__Exercise objective__:
What you need to produce from the material below is an exact transcription of the lines from the one with "intros Hall E." through the one with "Lemma tagged_run_tag (g", both included, and no other line.

__Provided data__:
Lemma plan_from_groups (steps cg : list FlowStep) (cpg : option string) :
  open_run cg cpg -> Forall is_group (plan_from cg cpg steps).
Proof.
  revert cg cpg. induction steps as [|step steps IH]; intros cg cpg Hrun; simpl.
  - eapply open_run_close; eassumption.
  - destruct (tagged step) eqn:Ht.
    + destruct (bool_decide_reflect (parallel_group step = cpg)) as [E|E].
      * apply IH. now apply open_run_snoc.
      * apply Forall_app. split; [eapply open_run_close; eassumption|].
        apply IH. now apply open_run_start.
    + apply Forall_app. split; [eapply open_run_close; eassumption|].
      constructor.
      * left. exists step. split; [reflexivity|assumption].
      * apply IH. unfold open_run in *.
        destruct cg; simpl; [|reflexivity].
        destruct cpg as [t|]; [|reflexivity]. now destruct Hrun as (_ & ? & _).
Qed.

Lemma group_tag_app (cg run : list FlowStep) :
  cg <> [] -> group_tag (cg ++ run) = group_tag cg.
Proof. destruct cg; [contradiction|reflexivity]. Qed.

Lemma group_tag_open_run (cg : list FlowStep) (cpg : option string) :
  open_run cg cpg -> cg <> [] -> group_tag cg = cpg.
Proof.
  unfold open_run. intros Hrun Hne.
  destruct cpg as [t|]; [|contradiction].
  destruct Hrun as (Ht & _ & Hall).
  destruct cg as [|s cg]; [contradiction|].
  inversion Hall as [|? ? Hs _]; subst. simpl.
  now rewrite (tagged_some _ _ Hs Ht).
Qed.

Lemma plan_from_head (steps cg : list FlowStep) (cpg : option string) :
  cg <> [] ->
  exists run rest, plan_from cg cpg steps = (cg ++ run) :: rest.
Proof.
  revert cg cpg. induction steps as [|step steps IH]; intros cg cpg Hne; simpl.
  - exists [], []. unfold close. destruct cg; [contradiction|].
    simpl. now rewrite app_nil_r.
  - assert (Hclose : close cg = [cg ++ []]).
    { unfold close. destruct cg; [contradiction|]. simpl. now rewrite app_nil_r. }
    destruct (tagged step).
    + destruct (bool_decide _).
      * destruct (IH (cg ++ [step]) cpg) as (run & rest & E).
        { destruct cg; discriminate. }
        exists (step :: run), rest. rewrite E, <- app_assoc. reflexivity.
      * rewrite Hclose. eexists _, _. reflexivity.
    + rewrite Hclose. eexists _, _. reflexivity.
Qed.

Lemma plan_from_first_tag (steps cg : list FlowStep) (cpg : option string)
    (g : list FlowStep) (rest : list (list FlowStep)) :
  plan_from cg cpg steps = g :: rest ->
  group_tag g = group_tag (cg ++ steps).
Proof.
  intros E. destruct cg as [|s cg].
  - destruct steps as [|step steps]; simpl in E; [discriminate|].
    simpl. destruct (tagged step) eqn:Ht.
    + assert (E' : plan_from [step] (if bool_decide (parallel_group step = cpg)
                                     then cpg else parallel_group step) steps
                   = g :: rest).
      { destruct (bool_decide _); exact E. }
      destruct (plan_from_head steps [step]
                  (if bool_decide (parallel_group step = cpg)
                   then cpg else parallel_group step)) as (run & r & E2);
        [discriminate|].
      rewrite E2 in E'. injection E' as <- _. simpl. now rewrite Ht.
    + injection E as <- _. simpl. now rewrite Ht.
  - destruct (plan_from_head steps (s :: cg) cpg) as (run & r & E2);
      [discriminate|].
    rewrite E2 in E. injection E as <- _. reflexivity.
Qed.

Lemma maximal_after_untagged (g : list FlowStep)
    (gs : list (list FlowStep)) :
  group_tag g = None -> maximal gs -> maximal (g :: gs).
Proof.
  intros Hg Hgs. destruct gs as [|g2 gs]; [constructor|].
  constructor; [|assumption].
  rewrite Hg. intros [? ?]. discriminate.
Qed.

Lemma plan_from_maximal (steps cg : list FlowStep) (cpg : option string) :
  open_run cg cpg -> maximal (plan_from cg cpg steps).
Proof.
  revert cg cpg. induction steps as [|step steps IH]; intros cg cpg Hrun; simpl.
  - unfold close. destruct cg; simpl; constructor.
  - destruct (tagged step) eqn:Ht.
    + destruct (bool_decide_reflect (parallel_group step = cpg)) as [E|E].
      * apply IH. now apply open_run_snoc.
      * pose proof (IH [step] (parallel_group step) (open_run_start _ Ht)) as Hmax.
        unfold close. destruct cg as [|s cg]; simpl; [exact Hmax|].
        destruct (plan_from [step] (parallel_group step) steps)
          as [|g2 gs] eqn:E2; [constructor|].
        constructor; [|exact Hmax].
        intros _.
        rewrite (group_tag_open_run _ _ Hrun) by discriminate.
        rewrite (plan_from_first_tag _ _ _ _ _ E2). simpl. rewrite Ht.
        congruence.
    + assert (Hrest : maximal
                ([step] :: plan_from []
                   (if nonempty cg then None else cpg) steps)).
      { apply maximal_after_untagged.
        - simpl. now rewrite Ht.
        - apply IH. unfold open_run in *.
          destruct cg; simpl; [|reflexivity].
          destruct cpg as [t|]; [|reflexivity].
          now destruct Hrun as (_ & ? & _). }
      unfold close. destruct cg as [|s cg]; simpl; [exact Hrest|].
      constructor; [|exact Hrest].
      intros [t Et]. rewrite Et. simpl. rewrite Ht. discriminate.
Qed.

Lemma plan_is_run_partition (steps : list FlowStep) :
  run_partition steps (_group_steps_by_parallelism steps).
Proof.
  rewrite plan_unfold. split; [|split].
  - apply plan_from_concat.
  - apply plan_from_groups. reflexivity.
  - apply plan_from_maximal. reflexivity.
Qed.

(** Two runs that satisfy [P] throughout and are each followed by a
    step that does not (or by nothing) coincide when they start at the
    same place. *)
Lemma longest_prefix_unique {A} (P : A -> Prop) (g1 g2 x y : list A) :
  g1 ++ x = g2 ++ y ->
  Forall P g1 -> Forall P g2 ->
  (forall a x', x = a :: x' -> ~ P a) ->
  (forall a y', y = a :: y' -> ~ P a) ->
  g1 = g2 /\ x = y.
Proof.
  revert g2. induction g1 as [|a g1 IH]; intros g2 E H1 H2 Hx Hy.
  - destruct g2 as [|b g2]; [split; [reflexivity|exact E]|].
    simpl in E. inversion H2 as [|? ? Hb _]; subst.
    exfalso. eapply Hx; [reflexivity|exact Hb].
  - destruct g2 as [|b g2].
    + simpl in E. inversion H1 as [|? ? Ha _]; subst.
      exfalso. eapply Hy; [reflexivity|exact Ha].
    + simpl in E. injection E as -> E.
      inversion H1; inversion H2; subst.
      destruct (IH g2 E) as [-> ->]; auto.
Qed.

Lemma is_group_nonempty (g : list FlowStep) : is_group g -> g <> [].
Proof.
  intros [(s & -> & _)|(t & _ & Hne & _)]; [discriminate|assumption].
Qed.

Lemma concat_groups_nil (gs : list (list FlowStep)) :
  Forall is_group gs -> concat gs = [] -> gs = [].
Proof.
  intros Hall E. destruct gs as [|g gs]; [reflexivity|].
  inversion Hall as [|? ? Hg _]; subst.
  apply is_group_nonempty in Hg. simpl in E.
  destruct g; [contradiction|discriminate].
Qed.

Lemma tagged_run_tag (g : list FlowStep) (t : string) :
  t <> ""%string -> g <> [] ->
  Forall (fun s => parallel_group s = Some t) g ->
  group_tag g = Some t.
Proof.
  intros Ht Hne Hall. destruct g as [|s g]; [contradiction|].
  inversion Hall as [|? ? Hs _]; subst. simpl.
  now rewrite (tagged_some _ _ Hs Ht).
Qed.

(** After a maximal run under [t], the next step (if any) does not
    carry [t]. *)
Lemma maximal_next (g : list FlowStep) (gs : list (list FlowStep))
    (t : string) :
  t <> ""%string -> group_tag g = Some t ->
  Forall is_group gs -> maximal (g :: gs) ->
  forall a x', concat gs = a :: x' -> parallel_group a <> Some t.
Proof.
  intros Ht Hg Hall Hmax a x' E Ea.
  destruct gs as [|g2 gs]; [discriminate|].
  inversion Hmax as [| |? ? ? Hne _]; subst.
  inversion Hall as [|? ? Hg2 _]; subst.
  apply is_group_nonempty in Hg2.
  destruct g2 as [|s g2]; [contradiction|].
  simpl in E. injection E as -> _.
  apply Hne; [rewrite Hg; eauto|].
  rewrite Hg. simpl. now rewrite (tagged_some _ _ Ea Ht).
Qed.

Lemma maximal_tail (g : list FlowStep) (gs : list (list FlowStep)) :
  maximal (g :: gs) -> maximal gs.
Proof. inversion 1; subst; [constructor|assumption]. Qed.

Lemma run_partition_unique (steps : list FlowStep)
    (gs1 gs2 : list (list FlowStep)) :
  run_partition steps gs1 -> run_partition steps gs2 -> gs1 = gs2.
Proof.
  revert steps gs2.
  induction gs1 as [|g1 r1 IH]; intros steps gs2 (E1 & A1 & M1) (E2 & A2 & M2).
  - simpl in E1. rewrite <- E1 in E2. symmetry. now apply concat_groups_nil.
  - destruct gs2 as [|g2 r2].
    + simpl in E2. rewrite <- E2 in E1.
      now apply concat_groups_nil in E1.
    + inversion A1 as [|? ? G1 A1']; inversion A2 as [|? ? G2 A2']; subst.
      simpl in E2.
      assert (Hhead : g1 = g2 /\ concat r1 = concat r2).
      { destruct G1 as [(s1 & -> & U1)|(t1 & T1 & N1 & F1)];
        destruct G2 as [(s2 & -> & U2)|(t2 & T2 & N2 & F2)].
        - simpl in E2. injection E2 as -> E2. auto.
        - destruct g2 as [|s2 g2]; [contradiction|].
          simpl in E2. injection E2 as -> _.
          inversion F2 as [|? ? Hs _]; subst.
          rewrite (tagged_some _ _ Hs T2) in U1. discriminate.
        - destruct g1 as [|s1 g1]; [contradiction|].
          simpl in E2. injection E2 as <- _.
          inversion F1 as [|? ? Hs _]; subst.
          rewrite (tagged_some _ _ Hs T1) in U2. discriminate.
        - assert (t1 = t2) as <-.
          { destruct g1 as [|a g1]; [contradiction|].
            destruct g2 as [|b g2]; [contradiction|].
            simpl in E2. injection E2 as <- _.
            inversion F1; inversion F2; subst. congruence. }
          apply (longest_prefix_unique
                   (fun s => parallel_group s = Some t1));
            [symmetry; exact E2|assumption|assumption| |].
          + eapply (maximal_next g1 r1 t1); eauto using tagged_run_tag.
          + eapply (maximal_next g2 r2 t1); eauto using tagged_run_tag. }
      destruct Hhead as [-> Etl]. f_equal.
      apply (IH (concat r1)).
      * split; [reflexivity|]. split; [assumption|].
        eapply maximal_tail; eassumption.
      * split; [now symmetry|]. split; [assumption|].
        eapply maximal_tail; eassumption.
Qed.

Lemma plan_lossless_groups (steps : list FlowStep) :
  Forall (fun g => g <> []) (_group_steps_by_parallelism steps).
Proof. rewrite plan_unfold. apply plan_from_nonempty. Qed.

Lemma plan_concat (steps : list FlowStep) :
  concat (_group_steps_by_parallelism steps) = steps.
Proof. rewrite plan_unfold. apply plan_from_concat. Qed.

(** C2.  The planner returns non-empty groups whose concatenation, in
    order, is the input list: no step is dropped, duplicated or moved
    across groups. *)
Theorem plan_lossless (steps : list FlowStep) :
  Forall (fun g => g <> []) (_group_steps_by_parallelism steps)
  /\ concat (_group_steps_by_parallelism steps) = steps.
Proof.
  split.
  - apply plan_lossless_groups.
  - apply plan_concat.
Qed.

(** C3.  The planner's output is exactly the cut of the input into one
    group per maximal contiguous run of steps sharing a non-empty tag
    and one singleton group per untagged step: it is such a cut, and
    every such cut is the planner's output.  Groups being contiguous
    and of one tag, runs of equal tag separated by another step stay
    apart. *)
Theorem plan_maximal_runs (steps : list FlowStep)
    (gs : list (list FlowStep)) :
  run_partition steps gs <-> gs = _group_steps_by_parallelism steps.
Proof.
  split.
  - intros Hgs. eapply run_partition_unique; [exact Hgs|].
    apply plan_is_run_partition.
  - intros ->. apply plan_is_run_partition.
Qed.

End PlannerFacts.

(* ===================================================================== *)
(** * Skip rules, payloads and headers *)
(* ===================================================================== *)

Section StepPreparation.
Import Settings Models StepSpec.

Lemma should_skip_step_by_name (step step' : FlowStep)
    (request_data : gmap string Py.pyval) :
  name step' = name step ->
  FlowRouter.should_skip_step step' request_data
  = FlowRouter.should_skip_step step request_data.
Proof. intros E. unfold FlowRouter.should_skip_step. now rewrite E. Qed.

__Expected output__:
  intros Hall E. destruct gs as [|g gs]; [reflexivity|].
  inversion Hall as [|? ? Hg _]; subst.
  apply is_group_nonempty in Hg. simpl in E.
  destruct g; [contradiction|discriminate].
Qed.

Lemma tagged_run_tag (g : list FlowStep) (t : string) :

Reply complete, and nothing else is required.